(Dataset items)

(** The chat completion service behind [chat_agent.get_response]: given
    the plugins of the agent, the message, the thread and the objects the
    thread refers to, it returns the reply text or raises. *)
Definition ChatService (P : Type) : Type :=
  list P -> string -> ChatHistoryAgentThread -> Conversations -> Result string.

(** [ChatCompletionAgent(service=..., name=..., plugins=...)]. *)
Record ChatCompletionAgent (P : Type) : Type :=
  mkChatAgent { ca_name : string; plugins : list P }.
Arguments mkChatAgent {P} ca_name plugins.
Arguments ca_name {P} c.
Arguments plugins {P} c.

End Conv.
Export Conv.

(* ===================================================================== *)
(** ** [HostAgent]                                                        *)
(* ===================================================================== *)

Module Host.

(** An endpoint descriptor is a [Dict[str, str]]. *)
Abbreviation Endpoint := (gmap string string).

Record HostAgent : Type := mkHostAgent {
  name : string;
  description : string;
  agent_endpoints : list Endpoint;
  agent_id : string;
  agent_tools : list DynamicAgentTool;
  system_message : string;
  chat_agent : ChatCompletionAgent DynamicAgentTool;
  conversations : Conversations
}.

Definition newline : string := String (ascii_of_nat 10) EmptyString.

(** [endpoint.get(key, default)] and [endpoint[key]]. *)
Definition endpoint_get (endpoint : Endpoint) (key default : string) : string :=
  match endpoint !! key with
  | Some v => v
  | None => default
  end.

Definition endpoint_getitem (endpoint : Endpoint) (key : string) : Result string :=
  match endpoint !! key with
  | Some v => Ok v
  | None => Raise (mkExn KeyError (repr_key key))
  end.

Definition missing_function_name (endpoint : Endpoint) : PyExn :=
  mkExn ValueError
    ("Agent endpoint for " ++ endpoint_get endpoint "name" "Unknown"
     ++ " must include 'function_name'").

(** Lines 146-148. *)
Fixpoint check_function_names (endpoints : list Endpoint) : Result unit :=
  match endpoints with
  | [] => Ok tt
  | endpoint :: rest =>
      match endpoint !! "function_name" with
      | None => Raise (missing_function_name endpoint)
      | Some _ => check_function_names rest
      end
  end.

(** Lines 154-160, the body of the second loop. *)
Definition make_tool (endpoint : Endpoint) : Result DynamicAgentTool :=
  agent_name <~ endpoint_getitem endpoint "name" ;;
  agent_url <~ endpoint_getitem endpoint "url" ;;
  let agent_description := endpoint_get endpoint "description" "" in
  function_name <~ endpoint_getitem endpoint "function_name" ;;
  tool_class <~
    create_agent_tool_class agent_name agent_url agent_description function_name ;;
  instantiate tool_class.
(** The race of [pending] with the timer settles; [elapsed] when it was the timer. *)
Definition drained (elapsed : bool) (l : Lifetime) : Lifetime :=
  match closing l with
  | Some (Draining, pending) =>
      if elapsed || all_settled pending l then set_closing (Aborting []) pending l else l
  | _ => l
  end.
(** One round of the loop: the iterator of a Set also visits later insertions. *)
Definition abort_next (l : Lifetime) : Lifetime :=
  match closing l with
  | Some (Aborting visited, pending) =>
      match List.find (fun op => bool_decide (id op ∉ visited)) (operations l) with
      | None => set_closing Awaiting pending l
      | Some op => {|
          operations := operations l; closed := closed l;
          closing := Some (Aborting (id op :: visited), pending); settled := settled l;
          aborts := deadline op :: aborts l; disposed := disposed l; assigned := assigned l; inner := inner l |}
      end
  | _ => l
  end.
(** [await pending] returns. *)
Definition resolve_close (l : Lifetime) : Lifetime :=
  match closing l with
  | Some (Awaiting, pending) => if all_settled pending l then set_closing Closed pending l else l
  | _ => l
  end.

(** One step of a closing function that a listener started: its phase, and what it aborts. *)
Definition closer_next (elapsed : bool) (phase : closing_phase) (pending : list nat) (l : Lifetime) :
    closing_phase * list nat :=
  match phase with
  | Draining => (if elapsed || all_settled pending l then Aborting [] else Draining, [])
  | Aborting visited =>
      match List.find (fun op => bool_decide (id op ∉ visited)) (operations l) with
      | None => (Awaiting, [])
      | Some op => (Aborting (id op :: visited), [deadline op])
      end
  | Awaiting => (if all_settled pending l then Closed else Awaiting, [])
  | Closed => (Closed, [])
  end.
Definition inner_next (n : nat) (elapsed : bool) (l : Lifetime) : Lifetime :=
  match inner l !! n with
  | None => l
  | Some (phase, pending) =>
      let '(phase', more) := closer_next elapsed phase pending l in {|
      operations := operations l; closed := closed l; closing := closing l; settled := settled l;
      aborts := more ++ aborts l; disposed := disposed l;
      assigned := match phase' with Aborting _ => assigned l | _ => true end;
      inner := <[n := (phase', pending)]> (inner l) |}
  end.

Inductive lifetime_event :=
| LBegin (i dl : nat) (timeoutMs : jsval)
| LTrack (i dl : nat) (alreadyAccepted : bool)
| LDone (i : nat)
| LClose (timeoutMs drain : jsval)
| LDrained (elapsed : bool)
| LAbortNext
| LResolve
| LInner (n : nat) (elapsed : bool).

Definition or_same (l : Lifetime) (r : result exn Lifetime) : Lifetime :=
  match r with Ok l' => l' | Throw _ => l end.
Definition lifetime_step (l : Lifetime) (ev : lifetime_event) : Lifetime :=
  match ev with
  | LBegin i dl timeoutMs => or_same l (begin i dl timeoutMs l)
  | LTrack i dl accepted => or_same l (track i dl accepted l)
  | LDone i => done_operation i l
  | LClose timeoutMs drain => or_same l (close timeoutMs drain l)
  | LDrained elapsed => drained elapsed l
  | LAbortNext => abort_next l
  | LResolve => resolve_close l
  | LInner n elapsed => inner_next n elapsed l
  end.
Definition lifetime_run (l : Lifetime) (evs : list lifetime_event) : Lifetime :=
  fold_left lifetime_step evs l.

(** Every operation has a promise of its own. *)
Definition legal_lifetime (l : Lifetime) (ev : lifetime_event) : Prop :=
  match ev with
  | LBegin i _ _ | LTrack i _ _ => i ∉ (id <$> operations l) /\ i ∉ settled l
  | _ => True
  end.
Inductive lifetime_reachable : Lifetime -> Prop :=
| lifetime_new : lifetime_reachable newLifetime
| lifetime_reach l ev :
    lifetime_reachable l -> legal_lifetime l ev -> lifetime_reachable (lifetime_step l ev).

(** ** The invariant *)

Record lifetime_wf (l : Lifetime) : Prop := {
  lw_ids : NoDup (id <$> operations l);
  lw_settled : forall op, op ∈ operations l -> id op ∉ settled l;
  lw_closed : is_Some (closing l) -> closed l = true;
  lw_pending : forall phase pending i, closing l = Some (phase, pending) -> i ∈ pending ->
    i ∈ settled l \/ i ∈ id <$> operations l;
  lw_visited : forall visited pending op, closing l = Some (Aborting visited, pending) ->
    op ∈ operations l -> id op ∈ visited -> deadline op ∈ aborts l;
  lw_known : forall visited pending i, closing l = Some (Aborting visited, pending) ->
    i ∈ visited -> i ∈ settled l \/ i ∈ id <$> operations l;
  lw_awaiting : forall pending op, closing l = Some (Awaiting, pending) ->
    op ∈ operations l -> id op ∈ pending -> deadline op ∈ aborts l;
  lw_done : forall pending, closing l = Some (Closed, pending) -> Forall (fun i => i ∈ settled l) pending;
  lw_assigned : forall phase pending, closing l = Some (phase, pending) -> (forall visited, phase <> Aborting visited) ->
    assigned l = true;
  lw_inner : forall phase pending i, (phase, pending) ∈ inner l -> i ∈ pending ->
    i ∈ settled l \/ (phase <> Closed /\ i ∈ id <$> operations l);
}.
Lemma settles_nil a : settles a [] a.
Proof. unfold settles. reflexivity. Qed.
Lemma settles_trans a out1 a1 out2 a2 :
  settles a out1 a1 -> settles a1 out2 a2 -> settles a (out1 ++ out2) a2.
Proof.
  unfold settles. intros H1 H2. rewrite fmap_app, <- app_assoc, H2. done.
Qed.
Lemma without_settles item ws :
  item ∈ ws -> NoDup (promise <$> ws) ->
  promise item :: (promise <$> without item ws) ≡ₚ promise <$> ws.
Proof.
  induction ws as [|w ws IH]; [set_solver|]. intros Hin [Hw Hnd]%NoDup_cons.
  unfold without. rewrite filter_cons.
  destruct (decide (promise w <> promise item)) as [Hne|He]; fold (without item ws).
  - apply elem_of_cons in Hin as [->|Hin]; [done|]. simpl.
    rewrite <- (IH Hin Hnd). apply perm_swap.
  - apply dec_stable in He. rewrite without_absent by (by rewrite <- He). simpl. by rewrite He.
Qed.

Section dispatching.
Context {V : Type} `{DeadlineView V}.
Implicit Types (v : V) (a : Admission).

(** What the loop body does: it skips a blocked or deleted waiter, and settles an
    eligible one, with a permit exactly when its deadline is still running. *)
Lemma dispatch_item_cases L v a item a' out :
  wf L a -> consistent [item] a -> dispatch_item v a item = (a', out) ->
  (a' = a /\ out = [] /\
     (available (partition item) a = false \/ promise item ∉ promise <$> waiting a)) \/
  (item ∈ waiting a /\ available (partition item) a = true /\
     waiting a' = without item (waiting a) /\ wf L a' /\ shrinks a a' /\
     if view_aborted v (deadline item)
     then permits a' = permits a /\
          out = [Rejected (promise item) (view_error v (deadline item) (diag item) (w_usedProxy item))]
     else permits a' = <[promise item := partition item]> (permits a) /\
          out = [Granted (promise item)]).
Proof.
  intros Hwf Hc. unfold dispatch_item.
  destruct (available (partition item) a) eqn:Hav; simpl; [|intros [= <- <-]; auto].
  destruct (Hc item) as [Hin|Hni]; [set_solver| |].
  2:{ unfold remove. rewrite bool_decide_eq_false_2 by done. intros [= <- <-]. auto. }
  destruct (remove item a) as [a1|] eqn:Hr; [|by destruct (remove_in item a Hin); congruence].
  pose proof (remove_wf L item a a1 Hwf Hin Hr) as [Hwf1 Hni1].
  pose proof (remove_Some item a a1 Hin Hr) as Ha1. intros Hout. right.
  split; [done|]. split; [done|].
  assert (waiting a1 = without item (waiting a)) as Hw1 by (by rewrite Ha1).
  assert (shrinks a a1) as Hs1 by (rewrite Ha1; split; simpl; [done|lia|lia|apply without_sublist|done]).
  destruct (view_aborted v (deadline item)); injection Hout as <- <-.
  - split; [exact Hw1|]. split; [exact Hwf1|]. split; [exact Hs1|]. by rewrite Ha1.
  - assert (wf L (occupy (promise item) (partition item) a1)) as Hwf2.
    { apply occupy_wf; [done| |done|].
      - rewrite Ha1. simpl. by apply (wf_fresh _ _ Hwf).
      - rewrite Ha1. by rewrite available_spec in Hav |- *. }
    split; [exact Hw1|]. split; [exact Hwf2|]. split; [|by rewrite Ha1].
    etrans; [exact Hs1|]. split; simpl; [done|lia| |done|done].
    intros part. rewrite (counts_count _ _ _ (wf_byPartition _ _ Hwf1)).
    rewrite (counts_count _ _ _ (counts_incr _ _ (partition item) (wf_byPartition _ _ Hwf1))).
    case_decide; lia.
Qed.
(** A chunk of one call against the budget that the others have left. *)
Lemma reads_shared b s id diag value buffer received :
  shared_ok b s -> sharers s !! id = Some {| b_buffer := buffer; b_failed := false; b_received := received |} ->
  zlength value <= BLOCK ->
  match take_chunk diag CHUNK_ROUNDS value 0 (shared_buffers s) buffer with
  | (b', buffer', Taken) => accounted (shared_buffers s) buffer b' buffer' /\ buffer_inv (received ++ value) buffer'
  | (b', buffer', Failed e) =>
      e = too_large diag /\ accounted (shared_buffers s) buffer b' buffer' /\ (exists kept, buffer_inv kept buffer') /\
      limit b < retained b + held_by (delete id (sharers s)) + 4 * (zlength received + zlength value)
  | (_, _, NoFuel) => False
  end.
Proof.
  intros H Hid Hv. destruct (so_calls b s H id _ Hid) as (kept & Hinv & Ekept).
  cbn in Hinv, Ekept. rewrite (Ekept eq_refl) in Hinv. pose proof (zlength_nonneg value).
  pose proof (take_chunk_spec diag CHUNK_ROUNDS received value 0 (shared_buffers s) buffer Hinv ltac:(lia) Hv
    ltac:(unfold CHUNK_ROUNDS; lia) ltac:(pose proof (need_bounds buffer); unfold CHUNK_ROUNDS; lia)) as Hc.
  destruct (take_chunk _ _ _ _ _ _) as [[b' buffer'] []]; [by rewrite zdrop_0 in Hc| |done].
  destruct Hc as (He & Hacc & Hkept & Hex). split; [done|]. split; [done|]. split; [done|]. unfold exhausted in Hex.
  pose proof (held_delete _ _ _ Hid) as Hh. cbn in Hh. rewrite (so_limit b s H), (so_retained b s H) in Hex. lia.
Qed.
Lemma shared_step_ok b s ev : shared_ok b s -> bounded_read ev -> shared_ok b (shared_step s ev).
Proof.
  intros H Hev. destruct ev as [id|id diag value|id]; cbn [shared_step].
  - destruct (sharers s !! id) eqn:Eid; [done|]. destruct H. split; cbn; try done.
    + by rewrite held_insert.
    + apply map_insert_lookup; [|done]. exists []. split; [apply newBuffer_inv|done].
  - destruct (sharers s !! id) as [[buffer [] received]|] eqn:Eid; [done| |done].
    pose proof (reads_shared b s id diag value buffer received H Eid Hev) as Hc.
    destruct (take_chunk _ _ _ _ _ _) as [[b' buffer'] outcome].
    assert (accounted (shared_buffers s) buffer b' buffer' /\ exists kept, buffer_inv kept buffer' /\
      (match outcome with Taken => false | _ => true end = false -> kept = received ++ value)) as [(El & Er & Hb) Hi].
    { destruct outcome; [|split; [apply Hc|]; destruct Hc as (_ & _ & [kept ?] & _); by exists kept|done].
      destruct Hc. split; [done|]. by exists (received ++ value). }
    destruct H. split; cbn.
    + congruence.
    + rewrite (held_update _ _ _ _ Eid). cbn. lia.
    + auto.
    + by apply map_insert_lookup.
  - destruct (sharers s !! id) as [c|] eqn:Eid; [|done].
    destruct H. pose proof (held_delete _ _ _ Eid). destruct (so_calls0 id c Eid) as (kept & Hinv & _).
    pose proof (held_bounds _ _ Hinv). pose proof (zlength_nonneg kept). split; cbn; try done; try lia.
    intros i c' [_ ?]%lookup_delete_Some. by eapply so_calls0.
Qed.
Lemma run_shared_ok b events : retained b <= limit b -> Forall bounded_read events -> shared_ok b (run_shared b events).
Proof.
  intros Hb Hall. unfold run_shared.
  assert (shared_ok b {| shared_buffers := b; sharers := ∅ |}) as H.
  { split; cbn; try done. unfold held_by. rewrite map_fold_empty. lia. }
  revert H. generalize {| shared_buffers := b; sharers := ∅ |}. induction Hall as [|ev events Hev _ IH]; intros s H; [done|].
  by apply IH, shared_step_ok.
Qed.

◆ **WHAT THE TASK REQUIRES**
Precisely reproduce the lines of the entries, beginning at the first and ending at the one containing "list P -> string". Add nothing.

◆ **EXERCISE RESULT**
(** The chat completion service behind [chat_agent.get_response]: given
    the plugins of the agent, the message, the thread and the objects the
    thread refers to, it returns the reply text or raises. *)
Definition ChatService (P : Type) : Type :=
  list P -> string -> ChatHistoryAgentThread -> Conversations -> Result string.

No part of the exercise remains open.